WE CAN HELP WITH
Complex Trauma/Borderline Personality Disorder
Perinatal borderline personality disorder (BPD) and complex post-traumatic stress disorder (cPTSD) are associated with significant impairment to interpersonal functioning, and risk of intergenerational transmission of psychopathology.
Borderline Personality Disorder (BPD) in the perinatal period can present unique challenges, as the intense emotional fluctuations, fear of abandonment, and difficulties with self-regulation associated with BPD may be heightened during pregnancy and early motherhood.

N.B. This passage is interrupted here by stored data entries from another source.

Definition fragment (s : str) : list str :=
  let t := trimmed s in if is_nil t then [] else [t].

Fixpoint cut (s : str) (prot : list bool) (current : str) : list str :=
  match s, prot with
  | c :: t, p :: ps =>
      if ch c ";" && negb p then fragment current ++ cut t ps []
      else cut t ps (current ++ [c])
  | _, _ => fragment current
  end.

Definition splitSqlScript (sql : str) : list str := cut sql (protection sql) [].

(** ** [stripDelimiterDirectives] *)
Fixpoint lines (s : str) (current : str) : list str :=
  match s with
  | [] => if is_nil current then [] else [current]
  | c :: t => if ch c newline then (current ++ [c]) :: lines t []
              else lines t (current ++ [c])
  end.

Definition startsWithFold (s kw : str) : bool := prefixb (map tolower kw) (map tolower s).

Definition is_directive (line : str) : bool :=
  let s := skip_while isspace line in
  startsWithFold s (lit "DELIMITER")
  && match drop 9 s with c :: _ => isspace c | [] => true end.

Definition stripDelimiterDirectives (sql : str) : nat * str :=
  let removed := length (List.filter is_directive (lines sql [])) in
  (removed,
   if 0 <? removed then concat (List.filter (fun l => negb (is_directive l)) (lines sql []))
   else sql).

(** ** Running scripts

    [runDdl] is [detail::runDdl] with its client and options, [readSqlFile] the
    file system. *)
Section Run.
Context {S : Type} (runDdl : str -> ST S Status) (readSqlFile : str -> option str).
Local Open Scope st_scope.

Fixpoint run_statements (stopOnError : bool) (stmts : list str) (done : nat) (lastErr : Status)
    : ST S (Status * nat) :=
  match stmts with
  | [] => ret (lastErr, done)
  | s :: rest =>
      st <-- runDdl s;
      if negb (st_ok st) then
        if stopOnError then ret (st, done) else run_statements stopOnError rest done st
      else run_statements stopOnError rest (done + 1) lastErr
  end.

Definition runScriptText (stopOnError : bool) (sql : str) : ST S (Status * nat) :=
  run_statements stopOnError (splitSqlScript sql) 0 StatusOK.

Record ScriptResult := mkScriptResult {
  sc_path : str;
  sc_status : Status;
  sc_statements : nat;
  sc_executed : nat;
}.

Definition cannot_read (f : str) : Status :=
  status_error IoError (lit "sqlconduit::util: cannot read file: " ++ f).

Definition run_file (stopOnError : bool) (f : str) : ST S ScriptResult :=
  match readSqlFile f with
  | None => ret (mkScriptResult f (cannot_read f) 0 0)
  | Some content =>
      r <-- runScriptText stopOnError content;
      ret (mkScriptResult f r.1 (length (splitSqlScript content)) r.2)
  end.

Fixpoint run_files (stopOnError : bool) (files : list str) (anyFail : bool) (lastErr : Status)
    (perFile : list ScriptResult) : ST S (Status * list ScriptResult) :=
  match files with
  | [] => ret (if anyFail then lastErr else StatusOK, perFile)
  | f :: rest =>
      r <-- run_file stopOnError f;
      if negb (st_ok (sc_status r)) then
        if stopOnError then ret (sc_status r, perFile ++ [r])
        else run_files stopOnError rest true (sc_status r) (perFile ++ [r])
      else run_files stopOnError rest anyFail lastErr (perFile ++ [r])
  end.
(* ===== verification/Routines.v ===== *)
(** * Routines, indexes and their SQL (src/include/sqlconduit/util.h)

    The statements that create, drop and call routines and indexes in each
    dialect, the plan of a call with OUT parameters, the reading of their
    values, and the execution of all this over an abstract client and session. *)
From stdpp Require Import base list strings.
From Stdlib Require Import Ascii ZArith Lia.
From S2P Require Import Prelude Types SqlAnalyze Connection Context Scripts.

(** ** Data *)
Inductive RoutineKind := Function_ | Procedure.
Inductive Dialect := DAuto | DMySQL | DPostgres | DSqlServer | DOracle.
Inductive ParamDirection := PIn | POut | PInOut.
Inductive ValueType :=
  | VtAuto | VtBool | VtInt64 | VtUInt64 | VtDouble | VtDecimal | VtString | VtDate | VtTime
  | VtTimestamp | VtUuid | VtJson | VtBlob | VtIntervalYearMonth | VtIntervalDaySecond
  | VtTypedArray | VtTypedComposite | VtRefCursor.

#[export] Instance Dialect_eq_dec : EqDecision Dialect.
Proof. solve_decision. Defined.
#[export] Instance RoutineKind_eq_dec : EqDecision RoutineKind.
Proof. solve_decision. Defined.
#[export] Instance ParamDirection_eq_dec : EqDecision ParamDirection.
Proof. solve_decision. Defined.
#[export] Instance ValueType_eq_dec : EqDecision ValueType.
Proof. solve_decision. Defined.

Definition is_dialect (a b : Dialect) : bool := bool_decide (a = b).
Definition is_kind (a b : RoutineKind) : bool := bool_decide (a = b).

Record RoutineRef := mkRoutine { ro_name : str; ro_kind : RoutineKind; ro_dataSource : str }.

Record CallParam := mkCallParam {
  cp_value : Value;
  cp_direction : ParamDirection;
  cp_type : ValueType;
  cp_typeName : str;
  cp_maxBytes : nat;
}.
Definition is_in (p : CallParam) : bool := bool_decide (cp_direction p = PIn).
Definition is_inout (p : CallParam) : bool := bool_decide (cp_direction p = PInOut).

Record CallPlan := mkPlan {
  pl_preSql : str;
  pl_preParams : Params;
  pl_callSql : str;
  pl_callParams : Params;
  pl_fetchSql : str;
  pl_outColumns : list str;
  pl_outFromRowCount : nat;
  pl_needsSameConnection : bool;
}.

Definition hasOutParams (params : list CallParam) : bool := existsb (fun p => negb (is_in p)) params.
Definition outVarName (index : nat) : str := lit "sqlconduit_out_" ++ dec_nat index.

Definition unsupported (msg : str) : Status := status_error NotSupported msg.
Definition badSpec (msg : string) : Status := status_error QueryError (lit msg).

Definition dialectName (d : Dialect) : string :=
  match d with
  | DMySQL => "mysql"
  | DPostgres => "postgres"
  | DSqlServer => "sqlserver"
  | DOracle => "oracle"
  | DAuto => "auto"
  end.

Definition toLowerAscii (s : str) : str := map tolower s.

Definition dialectFromDriverType (driverType : str) : Dialect :=
  let t := toLowerAscii driverType in
  if str_contains (lit "mysql") t || str_contains (lit "maria") t then DMySQL
  else if str_contains (lit "postgres") t || str_contains (lit "pgsql") t || str_eqb t (lit "pg")
  then DPostgres
  else if str_contains (lit "oracle") t || str_eqb t (lit "ora") || str_eqb t (lit "oci")
  then DOracle
  else if str_contains (lit "odbc") t || str_contains (lit "sqlserver") t
          || str_contains (lit "mssql") t
  then DSqlServer
  else DAuto.

(** ** Names and argument lists *)
Definition ident_quote (d : Dialect) : ascii := if is_dialect d DMySQL then "`"%char else dquote.

Definition quote_part (q : ascii) (part : str) : str := q :: double_char q part ++ [q].

(** The lambda [flush]. *)
Definition flush_part (q : ascii) (out part : str) : str :=
  if is_nil part then out
  else (if is_nil out then out else out ++ ["."%char]) ++ quote_part q part.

The transition to parenthood can trigger deep-seated fears of not being “good enough,” while sleep deprivation, shifting relationships, and the demands of caregiving can amplify feelings of instability, anxiety, or emotional overwhelm. Mothers with BPD may struggle with intense mood swings, impulsivity, or difficulties in forming a secure attachment with their baby, particularly if they have a history of trauma or unstable relationships. However, with the right support—such as dialectical behavior therapy (DBT), structured routines, and a strong support system—mothers with BPD can develop coping strategies that promote emotional stability and positive parenting. Trauma-informed, non-judgmental care is essential to help mothers navigate this period with confidence while fostering a nurturing bond with their child.